- [Problem requirements]
Return the listing that follows, word for word.

- [Given data]

Lemma route_replays_exactly {Req} cfg g (decode : string -> result Req) key exec rq ctx w :
  request_key decode key rq = Some k -> key_of (w_store w) k = st -> admitted cfg g rq ctx w ->
  exists w', execute env (signing_route cfg g decode key exec rq ctx) w = (Some replay_answer, w').
Proof.
  unfold request_key. intros Hkey Hk (Hpost & Hlock & c & s & -> & Hacc & Hclaim).
  destruct (read_limited handler_body_limit rq) as [body|e] eqn:Hbody; [|done]. cbn in Hkey.
  destruct (decode body) as [req|e] eqn:Hreq; [|done]. injection Hkey as Hkey.
  assert (key_of s k = st) as Hks.
  { pose proof (fun c0 => handle_store_other c0 _ (SAcceptNonce (Nonce c) (GetNonceTTL cfg)) (w_store w) k eq_refl)
      as Hsame. cbn in Hsame. specialize (Hsame (the_call env (if g then tick (tick w) else w))).
    rewrite Hacc in Hsame. cbn in Hsame. by rewrite Hsame. }
  unfold signing_route. rewrite Hpost, String.eqb_refl. cbn [negb].
  assert (forall w', w_tick w' = w_tick (if g then tick (tick w) else w) -> w_store w' = w_store w ->
    exists w2, execute env (with_fresh_body cfg rq (Some c) (fun _ body =>
                  match decode body with
                  | Ok req => claim_and_execute (key req) (exec req)
                  | Err _ => Ret (http_Error "JSON invalido" 400)
                  end)) w' = (Some replay_answer, w2)) as Hrest.
  { intros w' Htick Hstore. cbn [with_fresh_body]. rewrite Hbody. unfold store_call.
    rewrite execute_op. cbn [handle handle_store].
    assert (the_call env w' = the_call env (if g then tick (tick w) else w)) as Hcall
      by (unfold the_call, now; by rewrite Htick).
    rewrite Hcall, Hstore, Hacc. cbn [fst snd negb]. rewrite Hreq, Hkey.
    apply claim_replays_exactly; [done|]. unfold the_call, now in *. cbn in *. by rewrite Htick. }
  destruct g as [g|]; [|by apply Hrest].
  cbn [Locked]. unfold execute. cbn. rewrite (Hlock ltac:(by eexists)). by apply Hrest.
Qed.
(** C15: a request whose key is taken executes nothing, whatever becomes of it: it
    broadcasts nothing and leaves the key as it is, no time passing a lock by, and
    answers 200 only with the stored response. If nothing stops it before its key
    is looked at ([admitted]), the answer is exact: the stored response with 200
    once there is one, 409 while the key is held. *)
Theorem taken_key_replays cfg g j w :
  job_key j = Some k -> key_of (w_store w) k = st ->
  replays w (job_prog cfg g j) /\
  (forall rq ctx, signing_request j = Some (rq, ctx) -> admitted cfg g rq ctx w ->
     exists w', execute env (job_prog cfg g j) w = (Some replay_answer, w')).
Proof.
  intros Hkey Hk. split; [destruct j; cbn in Hkey; try done; by apply replays_route|].
  intros rq ctx Hrq Hadm. destruct j; try done; cbn in Hrq, Hkey; injection Hrq as -> ->;
    by eapply route_replays_exactly.
Qed.
End Replay.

- [Answer to this task]
Lemma route_replays_exactly {Req} cfg g (decode : string -> result Req) key exec rq ctx w :
  request_key decode key rq = Some k -> key_of (w_store w) k = st -> admitted cfg g rq ctx w ->
  exists w', execute env (signing_route cfg g decode key exec rq ctx) w = (Some replay_answer, w').
Proof.
  unfold request_key. intros Hkey Hk (Hpost & Hlock & c & s & -> & Hacc & Hclaim).
  destruct (read_limited handler_body_limit rq) as [body|e] eqn:Hbody; [|done]. cbn in Hkey.
  destruct (decode body) as [req|e] eqn:Hreq; [|done]. injection Hkey as Hkey.
  assert (key_of s k = st) as Hks.
  { pose proof (fun c0 => handle_store_other c0 _ (SAcceptNonce (Nonce c) (GetNonceTTL cfg)) (w_store w) k eq_refl)
      as Hsame. cbn in Hsame. specialize (Hsame (the_call env (if g then tick (tick w) else w))).
    rewrite Hacc in Hsame. cbn in Hsame. by rewrite Hsame. }
  unfold signing_route. rewrite Hpost, String.eqb_refl. cbn [negb].
  assert (forall w', w_tick w' = w_tick (if g then tick (tick w) else w) -> w_store w' = w_store w ->
    exists w2, execute env (with_fresh_body cfg rq (Some c) (fun _ body =>
                  match decode body with
                  | Ok req => claim_and_execute (key req) (exec req)
                  | Err _ => Ret (http_Error "JSON invalido" 400)
                  end)) w' = (Some replay_answer, w2)) as Hrest.
  { intros w' Htick Hstore. cbn [with_fresh_body]. rewrite Hbody. unfold store_call.
    rewrite execute_op. cbn [handle handle_store].
    assert (the_call env w' = the_call env (if g then tick (tick w) else w)) as Hcall
      by (unfold the_call, now; by rewrite Htick).
    rewrite Hcall, Hstore, Hacc. cbn [fst snd negb]. rewrite Hreq, Hkey.
    apply claim_replays_exactly; [done|]. unfold the_call, now in *. cbn in *. by rewrite Htick. }
  destruct g as [g|]; [|by apply Hrest].
  cbn [Locked]. unfold execute. cbn. rewrite (Hlock ltac:(by eexists)). by apply Hrest.
Qed.
(** C15: a request whose key is taken executes nothing, whatever becomes of it: it
    broadcasts nothing and leaves the key as it is, no time passing a lock by, and
    answers 200 only with the stored response. If nothing stops it before its key
    is looked at ([admitted]), the answer is exact: the stored response with 200
    once there is one, 409 while the key is held. *)
Theorem taken_key_replays cfg g j w :
  job_key j = Some k -> key_of (w_store w) k = st ->
  replays w (job_prog cfg g j) /\
  (forall rq ctx, signing_request j = Some (rq, ctx) -> admitted cfg g rq ctx w ->
     exists w', execute env (job_prog cfg g j) w = (Some replay_answer, w')).
Proof.
  intros Hkey Hk. split; [destruct j; cbn in Hkey; try done; by apply replays_route|].
  intros rq ctx Hrq Hadm. destruct j; try done; cbn in Hrq, Hkey; injection Hrq as -> ->;
    by eapply route_replays_exactly.
Qed.
End Replay.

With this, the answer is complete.